Lesson 3: Have a lot of friends in different cities. The flight from Atlanta to Denver was uneventful.
This trip was very frustrating, but it is full of good lessons.
Lesson 4: Have a good travel agent. I am a fairly computer-savvy guy. I know how to use Orbitz, but I always use a travel agent – Alex Acherkan. And he is always there to protect my back. He brings very valuable experience that human-less (though, I am sure, extremely efficient) Orbitz doesn’t.
For instance, when I was buying the NYC-Bermuda flight at the counter in JFK, he warned me to make sure to tell them we needed a flight from JFK to Bermuda through Boston; otherwise they’d charge us $850 per ticket instead of $260. He was right. Ticketing should make sense, but it doesn’t. At the counter, the Delta person said, “Your ticket will be $850.” I relayed her what my agent told me, and magically the $850 turned into $260. If you travel a lot, and sometimes I do, having someone to rely on when things go wrong – and they often do – is very comforting. I know this: without Alex’s help we’d still be stuck somewhere. Now, at least, we are spending time with the kids. (Here is Alex’s contact info: (303) 910-5299.)
Lesson 5: When life hands you a lemon, , be thankful that life did not hit you on the head with a brick. There was a lot of frustration, running, waiting, boarding, and unboarding of planes, a little bit of worrying (people at the other end depended on me: 220 people in Bermuda were going to come to hear me speak. I also hated cancelling Fox Business interview and putting Cody in a bind).
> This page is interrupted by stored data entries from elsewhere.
(** * Genealogy core: identifier generator, person validator, chart adapter

    A shallow embedding of the algorithmic core of the genealogy viewer:
    - [utils/id-generator.js]   (slugify, generatePersonId, updateIdReferences)
    - the person validator      (class PersonValidator)
    - [adapters/toFamilyChartData.js] (toFamilyChartData, validateRelationships)
    - [components/chart.js]     (formatDate) with the i18n table it reads.

    JavaScript strings are sequences of UTF-16 code units; they are modelled
    as [list N].

    The functions are given twice.  In the first part person documents are
    records whose optional fields are [nullable]: absent ([undefined]),
    [null] or a value of the type the schema gives the field (a branch that
    only guards against a value of another type, such as
    [typeof id !== 'string'], has no counterpart there).  In the second part
    ([Heap]) documents are untyped objects in a heap of mutable cells and a
    function is a heap transformer, which is what the statements about
    mutation need.  What the source takes from its runtime is a parameter:
    [String.prototype.toLowerCase], the clock [Date.now()], the date
    formatting of [Date], and the string conversion of numbers and
    objects. *)

From stdpp Require Import gmap strings list pretty sets.
From Stdlib Require Import QArith.QArith_base.

Local Open Scope Z_scope.
Local Open Scope nat_scope.

(** ** JavaScript strings and primitive values *)

Abbreviation jsstring := (list N).

(** A string literal of the source (ASCII only) as code units. *)
Definition js (s : string) : jsstring :=
  Ascii.N_of_ascii <$> String.list_ascii_of_string s.

(** A field of a document: absent ([undefined]), [null], or a value. *)
Inductive nullable (A : Type) :=
  | Undefined
  | Null
  | Val (a : A).
Arguments Undefined {A}.
Arguments Null {A}.
Arguments Val {A} a.

Global Instance nullable_eq_dec {A} `{EqDecision A} : EqDecision (nullable A).
Proof. solve_decision. Defined.

(** JavaScript numbers that can occur in a stored document: the code only
    compares them with integer constants and tests integrality, so a finite
    number is kept as the rational it denotes. *)
Inductive number :=
  | Num (q : Q)
  | NaN
  | Infinity (negative : bool).

(** [a < b] on numbers; every comparison with [NaN] is false. *)
Definition num_lt (a b : number) : bool :=
  match a, b with
  | Num p, Num q => negb (Qle_bool q p)
  | Num _, Infinity neg => negb neg
  | Infinity neg, Num _ => neg
  | Infinity n1, Infinity n2 => n1 && negb n2
  | _, _ => false
  end.

Definition num_of_Z (z : Z) : number := Num (inject_Z z).

(** [Number.isInteger] *)
Definition isInteger (a : number) : bool :=
  match a with
  | Num q => (Z.rem (Qnum q) (Zpos (Qden q)) =? 0)%Z
  | _ => false
  end.

(** [!!v] for a string field: [undefined], [null] and [""] are falsy. *)
Definition truthy (v : nullable jsstring) : bool :=
  match v with
  | Val (_ :: _) => true
  | _ => false
  end.

(** [!!v] for a boolean field. *)
Definition truthy_bool (v : nullable bool) : bool :=
  match v with
  | Val true => true
  | _ => false
  end.

(** [[a, b, ...].filter(Boolean)] on string fields: the truthy strings. *)
Definition filter_Boolean (l : list (nullable jsstring)) : list jsstring :=
  omap (λ v, match v with Val (c :: s) => Some (c :: s) | _ => None end) l.

(** [a || b] on string fields. *)
Definition or_else (a b : nullable jsstring) : nullable jsstring :=
  if truthy a then a else b.

(** [a || 'literal'] on a string field. *)
Definition or_string (a : nullable jsstring) (b : jsstring) : jsstring :=
  match a with
  | Val (c :: s) => c :: s
  | _ => b
  end.

(** [Array.prototype.pop]: removes and returns the last element. *)
Definition array_pop {A} (l : list A) : option (A * list A) :=
  match reverse l with
  | [] => None
  | x :: r => Some (x, reverse r)
  end.

(** [if (v) arr.push(v)] for a string field [v]. *)
Definition push_if_truthy (arr : list jsstring) (v : nullable jsstring)
  : list jsstring :=
  match v with
  | Val (c :: s) => arr ++ [c :: s]
  | _ => arr
  end.

(** [arr.includes(v)] for an array of string literals. *)
Definition includes (arr : list jsstring) (v : nullable jsstring) : bool :=
  match v with
  | Val s => bool_decide (s ∈ arr)
  | _ => false
  end.

(** The elements of [new Set(l)] in iteration order: first occurrences. *)
Fixpoint set_elements_from (seen l : list jsstring) : list jsstring :=
  match l with
  | [] => []
  | x :: l' =>
      if decide (x ∈ seen) then set_elements_from seen l'
      else x :: set_elements_from (x :: seen) l'
  end.

Definition set_elements (l : list jsstring) : list jsstring :=
  set_elements_from [] l.

(** *** Character classes and the regular expressions of the source *)

Definition is_digit (c : N) : bool := ((48 <=? c) && (c <=? 57))%N.
Definition is_lower (c : N) : bool := ((97 <=? c) && (c <=? 122))%N.
Definition is_char (k : N) (c : N) : bool := (c =? k)%N.

(** [\s], which is also what [String.prototype.trim] strips: white space
    and line terminators. *)
Definition is_space (c : N) : bool :=
  bool_decide (c ∈ [9; 10; 11; 12; 13; 32; 160; 5760; 8232; 8233; 8239;
                    8287; 12288; 65279]%N)
  || ((8192 <=? c) && (c <=? 8202))%N.

Fixpoint drop_spaces (s : jsstring) : jsstring :=
  match s with
  | c :: s' => if is_space c then drop_spaces s' else s
  | [] => []
  end.

(** [s.trim()] *)
Definition trim (s : jsstring) : jsstring :=
  reverse (drop_spaces (reverse (drop_spaces s))).

(** [/^c1 c2 ... cn$/.test(s)] for a pattern of [n] one-character classes. *)
Fixpoint matches (pattern : list (N → bool)) (s : jsstring) : bool :=
  match pattern, s with
  | [], [] => true
  | k :: pattern', c :: s' => k c && matches pattern' s'
  | _, _ => false
  end.

(** [s.replace(/[cls]+/g, by)] for a one-character replacement: every
    maximal run of characters of the class becomes one [by] ([in_run]: the
    previous character was in the class). *)
Fixpoint replace_runs (cls : N → bool) (by_char : N) (in_run : bool) (s : jsstring)
  : jsstring :=
  match s with
  | [] => []
  | c :: s' =>
      if cls c
      then (if in_run then [] else [by_char]) ++ replace_runs cls by_char true s'
      else c :: replace_runs cls by_char false s'
  end.

(** [String(v)], as a template literal prints a string field. *)
Definition to_string (v : nullable jsstring) : jsstring :=
  match v with
  | Undefined => js "undefined"
  | Null => js "null"
  | Val s => s
  end.

(** [v ?? null] *)
Definition or_null {A} (v : nullable A) : nullable A :=
  match v with
  | Val a => Val a
  | _ => Null
  end.

(** [v || null] on a string field. *)
Definition truthy_or_null (v : nullable jsstring) : nullable jsstring :=
  if truthy v then v else Null.

(** [v || []] on an array field (an array is truthy even when empty). *)
Definition or_empty {A} (v : nullable (list A)) : list A :=
  match v with
  | Val l => l
  | _ => []
  end.

(** [/^[a-z0-9_]+$/.test(s)] *)
Definition is_id_char (c : N) : bool := is_lower c || is_digit c || is_char 95 c.

Definition id_format (s : jsstring) : bool :=
  match s with
  | [] => false
  | _ => forallb is_id_char s
  end.

(** ** The stored person document *)

Module Name.
Record t := mk {
  type : nullable jsstring;
  first_name : nullable jsstring;
  middle_name : nullable jsstring;
  last_name : nullable jsstring;
  display_name : nullable jsstring;
  is_current : nullable bool
}.
End Name.

Module Event.
Record t := mk {
  type : nullable jsstring;
  date : nullable jsstring;
  date_precision : nullable jsstring;
  place : nullable jsstring;
  union_id : nullable jsstring;
  place_latitude : nullable number;
  place_longitude : nullable number;
  certainty : nullable jsstring
}.
End Event.

Module Union.
Record t := mk {
  union_id : nullable jsstring;
  spouse_id : nullable jsstring;
  union_type : nullable jsstring;
  union_order : nullable number;
  status : nullable jsstring;
  end_reason : nullable jsstring
}.

(** [{ ...union, spouse_id: v }] *)
Definition with_spouse_id (v : nullable jsstring) (u : t) : t :=
  mk (union_id u) v (union_type u) (union_order u) (status u) (end_reason u).
End Union.

(** The [birth] / [death] sub-records of the flat schema. *)
Module Vital.
Record t := mk {
  date : nullable jsstring;
  place : nullable jsstring
}.
End Vital.

Module Person.
Record t := mk {
  id : jsstring;
  names : nullable (list Name.t);
  gender : nullable jsstring;
  vital_status : nullable jsstring;
  events : nullable (list Event.t);
  father_id : nullable jsstring;
  mother_id : nullable jsstring;
  unions : nullable (list Union.t);
  sibling_order : nullable number;
  biography : nullable jsstring;
  (* fields of the flat schema that came before the names/events arrays *)
  display_name : nullable jsstring;
  first_name : nullable jsstring;
  middle_name : nullable jsstring;
  last_name : nullable jsstring;
  other_first_names : nullable (list jsstring);
  nicknames : nullable (list jsstring);
  birth : nullable Vital.t;
  death : nullable Vital.t
}.

(** [[person.father_id, person.mother_id].filter(Boolean)] *)
Definition parentIds (p : t) : list jsstring :=
  filter_Boolean [father_id p; mother_id p].

(** [{ ...p, father_id: v }] and its siblings. *)
Definition with_father_id (v : nullable jsstring) (p : t) : t :=
  mk (id p) (names p) (gender p) (vital_status p) (events p) v (mother_id p)
     (unions p) (sibling_order p) (biography p) (display_name p)
     (first_name p) (middle_name p) (last_name p) (other_first_names p)
     (nicknames p) (birth p) (death p).

Definition with_mother_id (v : nullable jsstring) (p : t) : t :=
  mk (id p) (names p) (gender p) (vital_status p) (events p) (father_id p) v
     (unions p) (sibling_order p) (biography p) (display_name p)
     (first_name p) (middle_name p) (last_name p) (other_first_names p)
     (nicknames p) (birth p) (death p).

Definition with_unions (v : nullable (list Union.t)) (p : t) : t :=
  mk (id p) (names p) (gender p) (vital_status p) (events p) (father_id p)
     (mother_id p) v (sibling_order p) (biography p) (display_name p)
     (first_name p) (middle_name p) (last_name p) (other_first_names p)
     (nicknames p) (birth p) (death p).
End Person.

(** A roster record that only carries an id and its two parent references. *)
Definition bare_person (i : jsstring) (f m : nullable jsstring) : Person.t :=
  Person.mk i Undefined Undefined Undefined Undefined f m Undefined Undefined
            Undefined Undefined Undefined Undefined Undefined Undefined
            Undefined Undefined Undefined.

(** ** Person validator *)

Record ValidationError := mkError {
  field : jsstring;
  message : jsstring
}.

Global Instance ValidationError_eq_dec : EqDecision ValidationError.
Proof. solve_decision. Defined.

Module PersonValidator.

(** [allPeople.find(p => p.id === currentId)] *)
Definition find_person (allPeople : list Person.t) (currentId : jsstring)
  : option Person.t :=
  find (λ p, bool_decide (Person.id p = currentId)) allPeople.

(** [this.existingIds = new Set(allPeople.map(p => p.id))] *)
Definition existingIds (allPeople : list Person.t) : gset jsstring :=
  list_to_set (Person.id <$> allPeople).

Definition personExists (allPeople : list Person.t) (personId : jsstring) : bool :=
  bool_decide (personId ∈ existingIds allPeople).

Definition circular_error : ValidationError :=
  mkError (js "relationships") (js "Circular parent relationship detected").

(** *** checkCircularParents

    The loop state is the [visited] set and the [toCheck] array (its last
    element is the one [pop] takes, [push] appends). *)
Record walk := mkWalk {
  visited : gset jsstring;
  toCheck : list jsstring
}.

Definition walk_init (personId : jsstring) (fatherId motherId : nullable jsstring)
  : walk :=
  mkWalk {[ personId ]} (filter_Boolean [fatherId; motherId]).

(** One evaluation of the [while] guard and body: either the function
    returns, or the loop goes round again with a new state. *)
Inductive walk_step_result :=
  | Return (r : option ValidationError)
  | Continue (w : walk).

Definition walk_step (allPeople : list Person.t) (w : walk) : walk_step_result :=
  match array_pop (toCheck w) with
  | None => Return None
  | Some (currentId, rest) =>
      if decide (currentId ∈ visited w) then Return (Some circular_error)
      else
        let visited' := visited w ∪ {[ currentId ]} in
        match find_person allPeople currentId with
        | Some person =>
            let toCheck1 := push_if_truthy rest (Person.father_id person) in
            let toCheck2 := push_if_truthy toCheck1 (Person.mother_id person) in
            Continue (mkWalk visited' toCheck2)
        | None => Continue (mkWalk visited' rest)
        end
  end.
But through all this Rita and I made the choice (and it was a choice) to maintain a good attitude. I heard some people at the Delta counter who were upset at their cancelled flights saying that it was the worst day of their lives. It made me think. I shared this with my friend Marshall, and his comment was, “I wish that was the worst day of my life!” He is right! Our kids were safe with their grandparents. We had each other. We were not hungry, not cold, there was a roof over our heads. We were alive. Believe it or not, we were laughing throughout this whole adventure and that made all the difference in the world.
Lesson 6: No could have, no should have. We were constantly making decisions with imperfect information. As in the stock market, hindsight provides the perfect clarity that you lack at the moment when you decide. Knowing what I know now, I should have just left for Bermuda a day earlier. Or left for Denver directly from NY (direct 4-hour flight), instead of going to Boston. But I did not know what I now know.
I received a last-minute invitation to a very interesting investing conference in Miami next week, so I am there Wednesday through Friday – the weather gods willing.
We’ll reschedule the Bermuda presentation for some time in March.
I hope you are having a wonderful time even if you are stuck at the airport, snowed in, or your trip to someplace warm(er) has been cancelled (happened to few friends of mine already).